For individuals with repeated suicidal thoughts or attempts.

  • How many times have you tried to harm yourself, or tried to take your life?
  • When was the most recent time?
  • What were your thoughts and feelings at the time that you were most serious about suicide?
  • When was your most serious attempt at harming or taking your life?
  • What happened just before you did this, and what happened after?

Assess reasons for living or protective factors for this person.

  • How do you feel about your own future?
  • What would help you to feel or think more positively, optimistically or hopefully about your future?
  • What would make it more (or less) likely that you would try to take your own life?
  • What happens in your life to make you wish to die or to escape from life?
  • What happens in your life to help you to want to live?
  • If you began to have thoughts of harming or killing yourself again, what would you do to prevent them?

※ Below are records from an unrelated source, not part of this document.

(** A new leaf [node]: the writes to its count and sum. *)
Lemma leaf_annots_ok l o c node : zrep (links o) c (Node 0 Leaf node Leaf) →
  (FEATURE_COUNTS = true → cannot len (counts o) l c ∧ len (celems c) + 1 ≤ COUNT_MAX) →
  (FEATURE_ASSOC = true → beside asum (assocs o) c) →
  wp (when FEATURE_COUNTS (set_count node 1);; when FEATURE_ASSOC (set_assoc node (ASSOC_VALUE node))) o
    (λ _ o' _, links o' = links o ∧ walking l o' c (Node 0 Leaf node Leaf)).
Proof.
  intros Hz Hc Hs. pose proof (z_nodup _ _ _ Hz) as Hn.
  apply (distinct_node _ false 0 Leaf node Leaf) in Hn as (_ & _ & Hn & _).
  apply wp_bind. apply (wp_mono _ _ (λ _ o' _, links o' = links o ∧ assocs o' = assocs o ∧
    (FEATURE_COUNTS = true → counts o' = <[node := 1]> (counts o)))).
  { apply wp_when; intros E; [by apply wp_modify|by rewrite E]. }
  intros [] o1 ? (El & Ea & Ec).
  assert (FEATURE_COUNTS = true → annot len (counts o1) (Node 0 Leaf node Leaf) ∧ cannot len (counts o1) l c ∧
    len (elems (plug (Node 0 Leaf node Leaf) c)) ≤ COUNT_MAX) as Hcnt.
  { intros E. rewrite (Ec E). destruct (Hc E) as [H1 H2]. split_and!.
    - cbn. by rewrite lookup_insert_eq.
    - by apply cannot_insert.
    - rewrite elems_plug_split. unfold len in *. rewrite celems_sides, length_app in H2. rewrite !length_app. cbn. lia. }
  apply wp_when; intros E.
  - apply wp_modify. split; [done|]. split; [by rewrite <- El in Hz|]. split; [exact Hcnt|]. intros _. cbn.
    rewrite lookup_insert_eq, Ea. split; [|by apply beside_insert; auto].
    split; [|done]. cbn. by rewrite (oper_zero_r _ _ (Hlaws E)).
  - split; [done|]. split; [by rewrite El|]. split; [done|]. by rewrite E.
Qed.

Local Abbreviation do_insert_below := (insert_below FEATURE_COUNTS FEATURE_ASSOC COUNT_MAX ASSOC_VALUE ASSOC_OPER).
Lemma insert_below_ok o d b p sib c node : let c1 := Frame d b p sib :: c in
  crep o c1 Leaf → avl (plug Leaf c1) → node ∉ celems c1 →
  (FEATURE_COUNTS = true → len (elems (plug Leaf c1)) < COUNT_MAX) →
  wp (do_insert_below p d node) o (λ _ o' _, ∃ t, crep o' [] t ∧ avl t ∧ elems t = lefts c1 ++ node :: rights c1).
Proof.
  intros c1 [Hz [Hc Hs]] [_ Ha]%avl_plug_inv Hnode Hmax. unfold insert_below.
  apply wp_bind, wp_on_links, wp_bind. eapply wp_mono; [by apply (attach_ok _ _ _ _ _ _ node Hz)|]. intros [] l1 ? H1.
  eapply wp_mono; [exact H1|]. intros [] l2 ? H2. clear H1 l1. set (o1 := o <| links := l2 |>).
  apply wp_bind. eapply wp_mono; [apply (leaf_annots_ok [] o1 c1 node H2)|].
  - intros E. destruct (Hc E) as [Hca _]. apply annot_plug in Hca as [_ Hca]. split; [exact Hca|].
    specialize (Hmax E). unfold len in *. rewrite elems_hole in Hmax. by rewrite celems_sides; lia.
  - intros E. specialize (Hs E). apply annot_plug in Hs as [_ Hs]. by eapply cannot_beside.
  - intros [] o2 ? [El Hw]. apply wp_bind.
    eapply wp_mono; [apply (walk_when _ [] o2 c1 (Node 0 Leaf node Leaf) Hw); intros _|].
    + apply wp_bind, wp_rounds. destruct Hw as (Hz2 & Hw). destruct (rounds_ok _ _ _ Hz2) as [Hf _].
      by apply (walk_insert_ok _ _ c1 (Node 0 Leaf node Leaf) []).
    + intros [] o3 ? H3%crep_plug. unfold CAvl_rebalance. apply wp_bind, wp_rounds.
      destruct (rounds_ok _ _ _ (crep_zrep _ _ _ H3)) as [Hf _].
      eapply wp_mono; [eapply (rebalance_from_ok _ o3 c d b p sib _ 0 1); try done; cbn in Hf; lia|].
      intros [] o4 ? (t & Ht & Hat & Et). exists t. split_and!; [done..|]. by rewrite Et, elems_plug_split.
Qed.

Local Abbreviation do_insert_root := (insert_root FEATURE_COUNTS FEATURE_ASSOC ASSOC_VALUE).
Lemma insert_root_ok o node : 1 ≤ COUNT_MAX ∨ FEATURE_COUNTS = false →
  wp (do_insert_root node) o (λ _ o' _, crep o' [] (Node 0 Leaf node Leaf)).
Proof.
  intros Hmax. unfold insert_root. apply wp_bind, wp_on_links, wp_bind, wp_set_root, wp_store.
  eapply wp_mono; [apply (leaf_annots_ok [] _ [] node)|].
  - constructor; [done|by repeat constructor; apply not_elem_of_nil|]. repeat constructor. cbn. by rewrite lookup_insert_eq.
  - intros E. cbn. destruct Hmax as [H|H]; [|congruence]. done.
  - done.
  - intros [] o1 ? [_ H]. by eapply walked.
Qed.

(** ** Removal *)

(** The counts above do not depend on which entries are below. *)
Lemma cannot_len m l l' c : len l = len l' → cannot len m l c → cannot len m l' c.
Proof.
  revert l l'. induction c as [|[d b p sib] c IH]; intros l l' E; [done|]. cbn.
  assert (len (around d l p sib) = len (around d l' p sib)) as E1 by (rewrite !len_around; lia).
  rewrite E1. intros (? & ? & ?). split_and!; [done..|]. by apply (IH (around d l p sib)).
Qed.
Lemma beside_rename {V} (f : list ptr → V) m c1 d b p q sib c :
  beside f m (c1 ++ Frame d b p sib :: c) → beside f m (c1 ++ Frame d b q sib :: c).
Proof. induction c1 as [|[] c1 IH]; cbn; [done|]. naive_solver. Qed.

(** A node [node] with at most one subtree [t], about to be replaced by it. *)
Definition detaching o c d b t node : Prop :=
  zrep (links o) c (bnode d b t node Leaf) ∧
  (FEATURE_COUNTS = true → annot len (counts o) t ∧ counts o !! node = Some (len (elems t) + 1) ∧
    cannot len (counts o) (node :: elems t) c ∧ len (elems (plug (bnode d b t node Leaf) c)) ≤ COUNT_MAX) ∧
  (FEATURE_ASSOC = true → annot asum (assocs o) t ∧ beside asum (assocs o) c).

Lemma crep_detaching o c d b t node : crep o c (bnode d b t node Leaf) → detaching o c d b t node.
Proof.
  intros [Hz [Hc Hs]]. split; [done|]. split.
  - intros E. destruct (Hc E) as [Ha Hmax]. apply annot_plug in Ha as [Ha Hca].
    apply annot_bnode in Ha as (Hp & Ht & _). rewrite len_around in Hp. split_and!; [done| | |done].
    + rewrite Hp. f_equal. change (len (elems Leaf)) with 0. lia.
    + eapply cannot_len; [|exact Hca]. rewrite elems_around, len_around, len_cons. change (len (elems Leaf)) with 0. lia.
  - intros E. specialize (Hs E). apply annot_plug in Hs as [Ha Hca]. apply annot_bnode in Ha as (_ & ? & _).
    split; [done|]. by eapply cannot_beside.
Qed.

Local Abbreviation step_replace := (replace_step FEATURE_COUNTS FEATURE_ASSOC COUNT_MAX ASSOC_VALUE ASSOC_OPER).
(** The counts the steps subtract and add, [k + 1] and [k]. *)
Definition replacing (dest : ptr) (n : option ptr) (k : Z) o c : Prop :=
  FEATURE_COUNTS = true → counts o !! dest = Some (k + 1) ∧ (dest ∉ celems c) ∧ 0 ≤ k ∧
    match n with Some q => counts o !! q = Some k ∧ q ∉ celems c | None => k = 0 end.
Lemma cavl_searches_witness :
  CAvl_GetFirstGreater B_COMPARE Z.pos 4 ex_ctree = Some (Some 5%positive, ex_ctree, []) ∧
  CAvl_GetLastLesserEqual B_COMPARE Z.pos 4 ex_ctree = Some (Some 4%positive, ex_ctree, []).
Proof.
  destruct (cavl_searches true true 100 0 Z.pos Z.add (λ _, True) B_COMPARE Z.pos ex_ctree ex_entries 4 ex_ctree_of I)
    as (_ & H1 & _ & _ & H2 & _).
  split; [exact H1|exact H2].
Defined.

Lemma cavl_sums_witness :
  CAvl_AssocSum 0 ex_ctree = Some (28, ex_ctree, []) ∧
  CAvl_ExclusiveAssocPrefixSum 0 Z.pos Z.add 5 ex_ctree = Some (10, ex_ctree, []) ∧
  ∃ r, CAvl_FindLastExclusiveAssocPrefixSumLesserEqual 0 Z.pos Z.add Z.ltb 12 ex_ctree = Some (r, ex_ctree, []) ∧
    last_below 0 Z.pos Z.add Z.ltb 12 ex_entries r.
Proof.
  destruct (cavl_sums true 100 0 Z.pos Z.add ex_ctree ex_entries Z.ltb 12 Z_assoc_laws (proj1 ex_ctree_of)) as (H1 & H2 & H3).
  split; [exact H1|]. split; [exact (H2 [1; 2; 3; 4]%positive 5%positive [6; 7]%positive eq_refl)|]. apply H3.
  intros k1 k2 k3 _. rewrite (asum_app _ _ _ _ _ Z_assoc_laws), !Z.ltb_lt.
  assert (∀ k, 0 ≤ asum 0 Z.pos Z.add k) as Hk 
    by (intros k; unfold asum; induction k; cbn; lia). specialize (Hk k2). lia.
Defined.
End CAvlOrder.
(* ===== verification/Device.v ===== *)
(** The TUN device side of tun2socks (tun2socks/tun2socks.c): packets read from
    the device are either UDP datagrams, handed to the udpgw client, or passed
    to lwIP; packets from lwIP and datagrams from udpgw are written to the
    device.

    The lwIP entry points ([pbuf_alloc], [ip_input], ...) are not modelled: the
    handlers emit the calls they make, and take the outcome of a call the code
    branches on as an argument. *)
From S2P Require Import Prelude Misc InetProto BAddr.

(** * State the handlers read *)
Module DeviceTypes.

(** The command-line options and globals of tun2socks.c used here; an optional
    [char *] option is whether it was given. *)
Record tun_config := TunConfig {
  opt_udpgw_remote_server_addr : bool;
  opt_udpgw_transparent_dns : bool;
  opt_netif_ip6addr : bool;
  netif_ipaddr_ipv4 : Z;
  udp_mtu : Z;
  device_mtu : Z
}.

(** Calls made by the device handlers. *)
Inductive dev_call :=
  | PacketPassInterface_Done
  | SocksUdpGwClient_SubmitPacket (local remote : BAddr) (is_dns : bool) (data : bytes)
  | pbuf_take (data : bytes)
  | netif_input (data : bytes)
  | ip_input (data : bytes)
  | ip6_input (data : bytes)
  | pbuf_free
  | BTap_Send (data : bytes).

End DeviceTypes.
Export DeviceTypes.

(** * Device to tunnel *)
Module DeviceRead.
Import Udp.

For individuals with psychosis, ask specifically about hallucinations and delusions.

  • Can you describe the voices you hear?
  • Can you tell if they are male or female?
  • Can you stop the voices?
  • How many different voices do you hear?
  • Do you hear these voices from within your own mind, or do they seem to come from somewhere outside of you?
  • Do you know who these voices are? Do you recognize them?
  • What do the voices say to you? Do they say anything positive, or do they say negative or hurtful things to you? Do they threaten you or anyone else?
  • How do you cope with the voices? Do you do anything about them?
  • Do they command you to do anything? If so what kinds of things do they ask you to do?
  • Have you ever done what the voices ask you to do? What led you to obey the voices? If you tried to resist them, what made it hard to do?
  • Have there been times when the voices told you to hurt or kill yourself? How frequently has this happened? What happened?

Consider assessing the patient’s potential to harm others in addition to him/ herself.

  • Are you having any thoughts of harming other people?
  • Are there other people you would want to die with you?
  • Are there others who you think would be unable to go on without you?